(** * Emotion-driven song player: rotation policy and playback state machine

    A shallow embedding of [app.py]: the module globals become one [state]
    record, the functions that read and write them become computations in a
    state-and-exception monad, and the sources of nondeterminism
    ([random.choice], [os.path.exists], the camera, the clock, the emotion
    detector) become explicit inputs. *)

From Stdlib Require Import PrimFloat.
From stdpp Require Import base option list strings gmap.

Open Scope string_scope.
Open Scope list_scope.
Open Scope nat_scope.

(** ** Exceptions and the monad of the module

    A Python exception leaves the globals as they were at the point where it
    was raised, so the state is returned on both outcomes. *)

Inductive exn : Type :=
  | KeyError (key : string)
  | IndexError
  | NameError (name : string).

Inductive result (A : Type) : Type :=
  | Ok (a : A)
  | Raise (e : exn).
Arguments Ok {A} a.
Arguments Raise {A} e.

(** The globals of lines 36-44. *)
Record state : Type := mkState {
  played_songs : gmap string (list string);
  current_emotion : option string;
  next_emotion : option string;
  current_confidence : float;
  current_song : option string;
  song_assigned : bool;
  song_playing : bool
}.

Definition M (A : Type) : Type := state → result A * state.

Definition ret {A} (a : A) : M A := λ st, (Ok a, st).
Definition bind {A B} (m : M A) (f : A → M B) : M B := λ st,
  match m st with
  | (Ok a, st') => f a st'
  | (Raise e, st') => (Raise e, st')
  end.

Notation "'let*' x ':=' m 'in' k" := (bind m (λ x, k))
  (at level 10, x name, m at level 100, k at level 200).
Notation "m '>>' k" := (bind m (λ _, k))
  (at level 100, k at level 200, right associativity).

Definition raise {A} (e : exn) : M A := λ st, (Raise e, st).
Definition gets {A} (f : state → A) : M A := λ st, (Ok (f st), st).
Definition modify (f : state → state) : M unit := λ st, (Ok tt, f st).

(** Field updates ([global x; x = v]). *)
Definition set_played_songs (v : gmap string (list string)) (st : state) : state :=
  mkState v (current_emotion st) (next_emotion st) (current_confidence st)
          (current_song st) (song_assigned st) (song_playing st).
Definition set_current_emotion (v : option string) (st : state) : state :=
  mkState (played_songs st) v (next_emotion st) (current_confidence st)
          (current_song st) (song_assigned st) (song_playing st).
Definition set_next_emotion (v : option string) (st : state) : state :=
  mkState (played_songs st) (current_emotion st) v (current_confidence st)
          (current_song st) (song_assigned st) (song_playing st).
Definition set_current_confidence (v : float) (st : state) : state :=
  mkState (played_songs st) (current_emotion st) (next_emotion st) v
          (current_song st) (song_assigned st) (song_playing st).
Definition set_current_song (v : option string) (st : state) : state :=
  mkState (played_songs st) (current_emotion st) (next_emotion st)
          (current_confidence st) v (song_assigned st) (song_playing st).
Definition set_song_assigned (v : bool) (st : state) : state :=
  mkState (played_songs st) (current_emotion st) (next_emotion st)
          (current_confidence st) (current_song st) v (song_playing st).
Definition set_song_playing (v : bool) (st : state) : state :=
  mkState (played_songs st) (current_emotion st) (next_emotion st)
          (current_confidence st) (current_song st) (song_assigned st) v.

(** ** Configuration (lines 17-22, 36, 47) *)

Definition emotion_to_songs : gmap string (list string) :=
  list_to_map
    [ ("happy", ["happy1.mp3"; "happy2.mp3"]);
      ("sad", ["sad1.mp3"; "sad2.mp3"]);
      ("angry", ["angry1.mp3"; "angry2.mp3"]);
      ("neutral", ["neutral1.mp3"; "neutral2.mp3"]) ].

(** [0.8] as a binary64 value, the one Python uses. *)
Definition DETECT_INTERVAL : float := 0x1.999999999999ap-1%float.

(** [{emotion: [] for emotion in emotion_to_songs}] *)
Definition initial_played_songs (catalog : gmap string (list string))
  : gmap string (list string) :=
  (λ _, []) <$> catalog.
☆ ☆ ☆
> [Description of the task]: What you give back must be the stretch above, starting at the line with "detector) become explicit inputs. *)" and ending at the line with "(f st), st).", copied exactly.

> [Result below]:
    detector) become explicit inputs. *)

From Stdlib Require Import PrimFloat.
From stdpp Require Import base option list strings gmap.

Open Scope string_scope.
Open Scope list_scope.
Open Scope nat_scope.

(** ** Exceptions and the monad of the module

    A Python exception leaves the globals as they were at the point where it
    was raised, so the state is returned on both outcomes. *)

Inductive exn : Type :=
  | KeyError (key : string)
  | IndexError
  | NameError (name : string).

Inductive result (A : Type) : Type :=
  | Ok (a : A)
  | Raise (e : exn).
Arguments Ok {A} a.
Arguments Raise {A} e.

(** The globals of lines 36-44. *)
Record state : Type := mkState {
  played_songs : gmap string (list string);
  current_emotion : option string;
  next_emotion : option string;
  current_confidence : float;
  current_song : option string;
  song_assigned : bool;
  song_playing : bool
}.

Definition M (A : Type) : Type := state → result A * state.

Definition ret {A} (a : A) : M A := λ st, (Ok a, st).
Definition bind {A B} (m : M A) (f : A → M B) : M B := λ st,
  match m st with
  | (Ok a, st') => f a st'
  | (Raise e, st') => (Raise e, st')
  end.

Notation "'let*' x ':=' m 'in' k" := (bind m (λ x, k))
  (at level 10, x name, m at level 100, k at level 200).
Notation "m '>>' k" := (bind m (λ _, k))
  (at level 100, k at level 200, right associativity).

Definition raise {A} (e : exn) : M A := λ st, (Raise e, st).
Definition gets {A} (f : state → A) : M A := λ st, (Ok (f st), st).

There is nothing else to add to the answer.